Work task
Two lines in the data below mark the range: the one with "Lemma stays_mod f" and the one with "Proof. intros Hm". Return both, along with every line between them, exactly.

---------- Data provided ----------

Lemma stays_bind {A B} (m : W A) (k : A → W B) :
  stays P m → (∀ a, stays P (k a)) → stays P (m ≫= k).
Proof.
  intros Hm Hk w Hw. apply sends_bind. eapply sends_mono; [by apply Hm| |done].
  intros a w' Hw'. by apply Hk.
Qed.
Lemma stays_ret {A} (a : A) : stays P (mret a).
Proof. by intros w. Qed.
Lemma stays_get : stays P getW.
Proof. by intros w. Qed.
Lemma stays_exit {A} : stays P (exitW : W A).
Proof. by intros w. Qed.
Lemma stays_fault {A} : stays P (faultW : W A).
Proof. by intros w. Qed.
Lemma stays_lift {A} (o : outcome A) : o ≠ Stuck → stays P (liftW o).
Proof. intros Ho w Hw. by apply sends_lift. Qed.
Lemma stays_mod f : (∀ w, P w → P (f w)) → stays P (modW f).
Proof. intros H w Hw. by apply H. Qed.
(** Programs that do not come back. *)
Definition leaves {A} (m : W A) : Prop := ∀ w, P w → sends m w (λ _ _, False) P.

Lemma leaves_stays {A} (m : W A) : leaves m → stays P m.
Proof. intros Hm w Hw. eapply sends_mono; [by apply Hm|done|done]. Qed.
Lemma leaves_exit {A} : leaves (exitW : W A).
Proof. by intros w. Qed.
Lemma leaves_fault {A} : leaves (faultW : W A).
Proof. by intros w. Qed.
Lemma leaves_bind {A B} (m : W A) (k : A → W B) :
  stays P m → (∀ a, leaves (k a)) → leaves (m ≫= k).
Proof.
  intros Hm Hk w Hw. apply sends_bind. eapply sends_mono; [by apply Hm| |done].
  intros a w' Hw'. by apply Hk.
Qed.

Lemma stays_read path : stays P (sysW (read_file path)).
Proof. intros w Hw. by apply sends_read. Qed.
Lemma stays_access path : stays P (sysW (access path)).
Proof. intros w Hw. by apply sends_access. Qed.
End stays.

Create HintDb web discriminated.
#[export] Hint Resolve stays_ret stays_get stays_exit stays_fault stays_read stays_access : web.

(** Splits [stays P m], or [leaves P m], along the structure of [m]. *)
Ltac stays_steps :=
  repeat first
    [ solve [auto with web nocore]
    | apply stays_bind; [|intros ?]
    | progress case_match | progress cbv beta zeta ].

Ltac leaves_steps :=
  repeat lazymatch goal with
    | |- leaves _ (mbind _ _) => apply leaves_bind; [|intros ?]
    | |- leaves _ exitW => apply leaves_exit
    | |- leaves _ faultW => apply leaves_fault
    | |- leaves _ _ => progress case_match
    | |- stays _ _ => solve [stays_steps]
    end.

(** ** The answers keep the core *)

(** The names of the files that were shown and of the programs that were run. *)
Definition shown (e : event) : option cstr :=
  match e with
  | SentFile f _ => Some f
  | Executed (Some d) b _ _ _ _ => Some (d ++ "/"%char :: b)
  | Executed None b _ _ _ _ => Some b
  | _ => None
  end.
Definition served (w : web) : list cstr := omap shown (events w).

(** What the decision on a request depends on, and what was shown. *)
Record core_of : Type := Core {
  k_ses : session; k_uptime : Z; k_mach : sys; k_hdrs : headers; k_query : cstr; k_file : cstr;
  k_served : list cstr;
}.
Definition core (w : web) : core_of :=
  Core (ses w) (uptime w) (mach w) (hdrs w) (query w) (file w) (served w).

(** A predicate that depends on the core alone. *)
Definition on_core (P : web → Prop) : Prop := ∀ w w', core w = core w' → P w → P w'.

Lemma served_app es w : served (set_events es w) = omap shown es.
Proof. done. Qed.

Lemma omap_snoc {A B} (f : A → option B) l x :
  omap f (l ++ [x]) = omap f l ++ match f x with Some y => [y] | None => [] end.
Proof. rewrite omap_app. cbn. by destruct (f x). Qed.

Section answers.
Context `{Www} (h : httpd) (P : web → Prop) (HP : on_core P).

Lemma stays_mod_core f : (∀ w, core (f w) = core w) → stays P (modW f).
Proof. intros Hf. apply stays_mod. intros w. by apply HP. Qed.

Lemma stays_happens e : shown e = None → stays P (happens e).
Proof.
  intros He. apply stays_mod_core. intros w. unfold core, served. cbn. by rewrite omap_snoc, He, app_nil_r.
Qed.

Lemma stays_kill s : stays P (kill_parent s).
Proof. by apply stays_happens. Qed.
Lemma stays_add t : stays P (add_to_response t).
Proof. by apply stays_mod_core. Qed.
Lemma stays_text t : stays P (add_text t).
Proof. unfold add_text. repeat case_decide; auto using stays_add with web. Qed.
Lemma stays_line t : stays P (add_line t).
Proof. apply stays_text. Qed.
Lemma stays_header n v : stays P (header n v).
Proof. apply stays_line. Qed.
Lemma stays_start : stays P start_response.
Proof. by apply stays_mod_core. Qed.
Lemma stays_send_response : stays P send_response.
Proof. unfold send_response. stays_steps. by apply stays_happens. Qed.
Hint Resolve stays_kill stays_add stays_text stays_line stays_header stays_start stays_send_response : web.

Lemma stays_log s b : stays P (make_log_entry h s b).
Proof.
  unfold make_log_entry. stays_steps.
  1: by apply stays_mod_core. all: by apply stays_happens.
Qed.
Hint Resolve stays_log : web.

Lemma stays_headers s t e me mt b m : stays P (add_headers h s t e me mt b m).
Proof. unfold add_headers. stays_steps. Qed.
Lemma stays_error_file f : stays P (send_error_file f).
Proof. unfold send_error_file. stays_steps. Qed.
Lemma stays_builtin s t x : stays P (builtin_page s t x).
Proof. unfold builtin_page. stays_steps. Qed.
Hint Resolve stays_headers stays_error_file stays_builtin : web.
Lemma stays_error_body s t x : stays P (send_error_body h s t x).
Proof. unfold send_error_body. stays_steps. Qed.
Hint Resolve stays_error_body : web.

Lemma leaves_send_error {A} s t e x : leaves P (send_error h s t e x : W A).
Proof. unfold send_error. leaves_steps. Qed.
Lemma leaves_page {A} p : leaves P (send_page h p : W A).
Proof. unfold send_page. leaves_steps. Qed.
Lemma stays_send_error {A} s t e x : stays P (send_error h s t e x : W A).
Proof. apply leaves_stays, leaves_send_error. Qed.
Lemma stays_page {A} p : stays P (send_page h p : W A).
Proof. apply leaves_stays, leaves_page. Qed.
Hint Resolve @stays_send_error @stays_page : web.
Lemma table_three act s : led_ok act s → take 3 (leds s) = act.
Proof.
  intros Hok. rewrite (ok_leds _ _ Hok). destruct (keys_live act (ok_keys _ _ Hok)) as [_ Hp].
  do 3 (destruct act as [|? act]; [discriminate Hp|]). destruct act; [done|discriminate Hp].
Qed.

(** ** The button *)

Lemma ButtonIsPushed_fread g : ButtonIsPushed (Some (fread_button g)) = Done (buttonIsPushed g).
Proof. unfold fread_button, proc_read_push_button_fops. by destruct (buttonIsPushed g). Qed.

Definition elapsed (now begin : timeval) : Z :=
  (tv_sec now - tv_sec begin) * 1000000 + (tv_usec now - tv_usec begin).

(** A time at most 2146 seconds behind [begin]. *)
Definition soon (begin now : timeval) : Prop :=
  0 <= tv_usec now < 1000000 ∧ 0 <= tv_usec begin < 1000000 ∧ 0 <= tv_sec now - tv_sec begin <= 2146.

Lemma long_op_ok z : - 2 ^ 31 <= z < 2 ^ 31 → long_op z = Done z.
Proof.
  intros H. unfold long_op. by rewrite (proj2 (Z.leb_le _ _)), (proj2 (Z.ltb_lt _ _)) by lia.
Qed.

Lemma timerinterval_soon now begin : soon begin now → timerinterval now begin = Done (elapsed now begin).
Proof.
  intros (H1 & H2 & H3). unfold timerinterval.
  rewrite long_op_ok by lia. cbn [mbind outcome_bind]. rewrite long_op_ok by lia. cbn [mbind outcome_bind].
  rewrite long_op_ok by lia. cbn [mbind outcome_bind]. by rewrite long_op_ok by lia.
Qed.

Lemma timerinterval_late now begin : 2148 <= tv_sec now - tv_sec begin → timerinterval now begin = Fault.
Proof.
  intros H. unfold timerinterval.
  assert (Hl : long_op ((tv_sec now - tv_sec begin) * 1000000) = Fault).
  { unfold long_op. rewrite (proj2 (Z.ltb_ge _ (2 ^ 31))) by lia. by rewrite andb_false_r. }
  destruct (long_op (tv_sec now - tv_sec begin)) as [sec| |] eqn:E;
    unfold long_op in E; case_match; try done. injection E as <-. cbn [mbind outcome_bind]. by rewrite Hl.
Qed.

(** While the button is held. *)
Definition held_flag (begin : timeval) (f : bool) (rounds : list (gpio * timeval)) : bool :=
  f || existsb (λ r, RESTORE_INTERVAL <? elapsed r.2 begin) rounds.

Lemma held_runs rounds begin f rest :
  Forall (λ r, buttonIsPushed r.1 = true ∧ soon begin r.2) rounds →
  button_main (rounds ++ rest) (Pb STATE_PRESSED begin f true) =
    (cs ← button_main rest;
     mret ((if negb f && held_flag begin f rounds then prompt_commands else []) ++ cs))
      (Pb STATE_PRESSED begin (held_flag begin f rounds) true).
Proof.
  intros H. revert f. unfold held_flag. induction H as [|[g now] rounds [Hg Hs] H IH]; intros f; cbn [app existsb fst snd].
  { rewrite orb_false_r. destruct f; cbn [negb andb app]; unfold mbind, M_bind;
      by destruct (button_main rest _) as [[cs s']| |]. }
  cbn [fst snd] in *. cbn [button_main]. unfold mbind at 1, M_bind at 1, getS at 1. cbn [running].
  rewrite ButtonIsPushed_fread, Hg.
  assert (Hr : button_round true now (Pb STATE_PRESSED begin f true) =
    let late := negb f && (RESTORE_INTERVAL <? elapsed now begin) in
    Done (if late then prompt_commands else [],
          Pb STATE_PRESSED begin (f || (RESTORE_INTERVAL <? elapsed now begin)) true)).
  { unfold button_round, mbind, M_bind, getS, liftO. cbn [state beginTime flag running].
    rewrite timerinterval_soon by done. by destruct f, (_ <? _). }
  unfold mbind at 1, M_bind at 1, liftO at 1. unfold mbind at 1, M_bind at 1. rewrite Hr.
  unfold mbind at 1, M_bind at 1. rewrite IH.
  unfold mbind, M_bind. rewrite orb_assoc.
  destruct (button_main rest _) as [[cs s']| |]; [|done|done].
  destruct f, (RESTORE_INTERVAL <? elapsed now begin), (existsb _ rounds); cbn [negb andb orb app]; done.
Qed.
Lemma upd_co_step_live u w u' w' :
  upd_co_step env u w = Some (u', w') → upd_live u'.
Proof.
  assert (Hask : ∀ item c,
    option_map (upd_continue item) (ask_co_step env c w) = Some (u', w') →
    upd_live u').
  { intros item c.
    destruct (ask_co_step env c w) as [[c' w0]|] eqn:Hstep; [|done].
    cbn [option_map]. intros Hcont.
    assert (Hc : upd_continue item (c', w0) = (u', w')) by congruence.
    pose proof (upd_continue_live item _ _ _ _ Hstep) as Hlive.
    by rewrite Hc in Hlive. }
  destruct u as [i|i [|fetched]|i c|out]; cbn [upd_co_step].
  - by intros [= <- <-].
  - intros [= <- <-]. cbn [upd_live]. apply Hresp.
  - destruct (awaited fetched); [apply Hask.. | done].
  - apply Hask.
  - done.
Qed.

Lemma task_step_live item t w t' w' :
  upd_for item t ∧ task_live t →
  task_step env t w = Some (t', w') →
  (upd_for item t' ∧ task_live t') ∧ task_fuel t' < task_fuel t.
Proof.
  intros [Hfor Hlive] Hstep.
  destruct (task_step_for item t w t' w' Hfor Hstep) as [Hfor' Hlt].
  split; [|done]. split; [done |].
  destruct t as [c|u]; [done |]. cbn [task_step] in Hstep.
  destruct (upd_co_step env u w) as [[u' w0]|] eqn:Hu; [|done].
  injection Hstep as <- <-. by eapply upd_co_step_live.
Qed.

Lemma run_live updates sched st st' :
  Forall2 (λ item t, upd_for item t ∧ task_live t) updates (tasks st) →
  run env sched st = Some st' →
  Forall2 (λ item t, upd_for item t ∧ task_live t) updates (tasks st').
Proof.
  intros Hfor Hrun.
  apply (run_invariant (λ item t, upd_for item t ∧ task_live t) (λ _, True))
    with (items := updates) in Hrun as [? _]; [done | | done | done].
  intros a t w t' w' Ha _ Hstep. split; [|done].
  by apply (task_step_live a t w t' w').
Qed.

(** One task can be stepped until it has returned. *)
Lemma finish_one item fuel : ∀ t w pre post,
  upd_for item t ∧ task_live t → task_fuel t ≤ fuel →
  ∃ k t' w',
    run env (replicate k (length pre)) (mkSys w (pre ++ t :: post))
    = Some (mkSys w' (pre ++ t' :: post))
    ∧ task_done t' = true.
Proof.
  induction fuel as [|fuel IH]; intros t w pre post [Hfor Hlive] Hfuel;
    (destruct t as [c|u]; [done |]);
    (destruct (upd_co_step_enabled item u w Hfor Hlive)
       as [[out ->]|(u' & w' & Hstep)];
     [exists 0, (TUpd (UpdDone out)), w; by split |]);
    (assert (Htask : task_step env (TUpd u) w = Some (TUpd u', w'))
       by (simpl; by rewrite Hstep));
    destruct (task_step_live item _ w _ w' (conj Hfor Hlive) Htask)
      as [Hinv' Hlt].
  - simpl in *. lia.
  - destruct (IH (TUpd u') w' pre post Hinv') as (k & t' & w'' & Hrun & Hfin);
      [simpl in *; lia |].
    exists (S k), t', w''. split; [|done].
    simpl. rewrite (step_eq env (length pre) _ (TUpd u) (TUpd u') w').
    + simpl. by rewrite insert_middle.
    + simpl. by rewrite list_lookup_middle.
    + done.
Qed.

(** So can every task of a block, one after the other. *)
Lemma finish_block : ∀ todo updates pre post w,
  Forall2 (λ item t, upd_for item t ∧ task_live t) updates todo →
  ∃ sched todo' w',
    run env sched (mkSys w (pre ++ todo ++ post))
    = Some (mkSys w' (pre ++ todo' ++ post))
    ∧ forallb task_done todo' = true.
Proof.
  induction todo as [|t todo IH]; intros updates pre post w Hfor.
  - by exists [], [], w.
  - apply Forall2_cons_inv_r in Hfor as (item & updates' & Ht & Hfor & ->).
    destruct (finish_one item (task_fuel t) t w pre (todo ++ post) Ht)
      as (k & t' & w' & Hrun & Hdone); [done |].
    destruct (IH updates' (pre ++ [t']) post w' Hfor)
      as (sched & todo' & w'' & Hrun' & Hdone').
    exists (replicate k (length pre) ++ sched), (t' :: todo'), w''.
    split; [|simpl; by rewrite Hdone, Hdone'].
    rewrite run_app. simpl. rewrite Hrun.
    rewrite <- !app_assoc in Hrun'. exact Hrun'.
Qed.

End Responsive.

Lemma gather_start_live w updates :
  Forall2 (λ item t, upd_for item t ∧ task_live t) updates
          (tasks (gather_start w updates)).
Proof. simpl. induction updates; simpl; by constructor. Qed.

----------

Reply to the task
Lemma stays_mod f : (∀ w, P w → P (f w)) → stays P (modW f).
Proof. intros H w Hw. by apply H. Qed.
(** Programs that do not come back. *)
Definition leaves {A} (m : W A) : Prop := ∀ w, P w → sends m w (λ _ _, False) P.

Lemma leaves_stays {A} (m : W A) : leaves m → stays P m.
Proof. intros Hm w Hw. eapply sends_mono; [by apply Hm|done|done]. Qed.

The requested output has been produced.